▶ EXERCISE PROMPT: The records below are to be transcribed exactly as they appear.

────────────────

(* ===== verification/ServerConfig.v ===== *)
(** The server's configuration, as in [src/server/config.go]: the checks on the decoded JSON
    object, and the form the server uses.

    [net.ResolveUDPAddr] looks names up: whether it succeeds is a parameter.  The JSON
    decoder is not modelled: these functions start from the object.  Of a [netip.Addr] only
    the IPv4 case matters: every other address is refused like a malformed one, with
    another message. *)
From stdpp Require Import gmap.
From S2P Require Import Prelude Libc Md5 Client Os CMonad Config Packet OpenAck Protocol Server.

Definition DefaultListen : list Z := lit "127.0.0.1:4567".
Definition DefaultExitTUNName : list Z := lit "iwand0".
Definition maxInterfaceName : Z := 15.

Record UserConfig := mk_UserConfig {
  Username : list Z; Password : list Z; Address : list Z; AllowEncrypt : option bool }.
Record ExitConfig := mk_ExitConfig {
  Enabled : bool; TUNName : list Z; TUNAddress : list Z; ExitMTU : Z; StrictSource : option bool }.
#[export] Instance ExitConfig_eta : Eta ExitConfig := λ e,
  mk_ExitConfig (Enabled e) (TUNName e) (TUNAddress e) (ExitMTU e) (StrictSource e).
Record Config := mk_Config {
  Listen : list Z; MTU : Z; DNS : list (list Z); Exit : ExitConfig; Users : list UserConfig }.
#[export] Instance Config_eta : Eta Config := λ c,
  mk_Config (Listen c) (MTU c) (DNS c) (Exit c) (Users c).

Inductive config_error :=
  | BadMTU | LongTUNName | NoTUNAddress | BadTUNAddress | BadExitMTU | BadListen | NoUsers
  | NoUsername | NoPassword | NoAddress | DuplicateUsername | BadAddress | DuplicateAddress
  | BadDNS | TooManyDNS.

────────────────

▶ YOUR SOLUTION:
(* ===== verification/ServerConfig.v ===== *)
(** The server's configuration, as in [src/server/config.go]: the checks on the decoded JSON
    object, and the form the server uses.

    [net.ResolveUDPAddr] looks names up: whether it succeeds is a parameter.  The JSON
    decoder is not modelled: these functions start from the object.  Of a [netip.Addr] only
    the IPv4 case matters: every other address is refused like a malformed one, with
    another message. *)
From stdpp Require Import gmap.
From S2P Require Import Prelude Libc Md5 Client Os CMonad Config Packet OpenAck Protocol Server.

Definition DefaultListen : list Z := lit "127.0.0.1:4567".
Definition DefaultExitTUNName : list Z := lit "iwand0".
Definition maxInterfaceName : Z := 15.

Record UserConfig := mk_UserConfig {
  Username : list Z; Password : list Z; Address : list Z; AllowEncrypt : option bool }.
Record ExitConfig := mk_ExitConfig {
  Enabled : bool; TUNName : list Z; TUNAddress : list Z; ExitMTU : Z; StrictSource : option bool }.
#[export] Instance ExitConfig_eta : Eta ExitConfig := λ e,
  mk_ExitConfig (Enabled e) (TUNName e) (TUNAddress e) (ExitMTU e) (StrictSource e).
Record Config := mk_Config {
  Listen : list Z; MTU : Z; DNS : list (list Z); Exit : ExitConfig; Users : list UserConfig }.
#[export] Instance Config_eta : Eta Config := λ c,
  mk_Config (Listen c) (MTU c) (DNS c) (Exit c) (Users c).

Inductive config_error :=
  | BadMTU | LongTUNName | NoTUNAddress | BadTUNAddress | BadExitMTU | BadListen | NoUsers
  | NoUsername | NoPassword | NoAddress | DuplicateUsername | BadAddress | DuplicateAddress
  | BadDNS | TooManyDNS.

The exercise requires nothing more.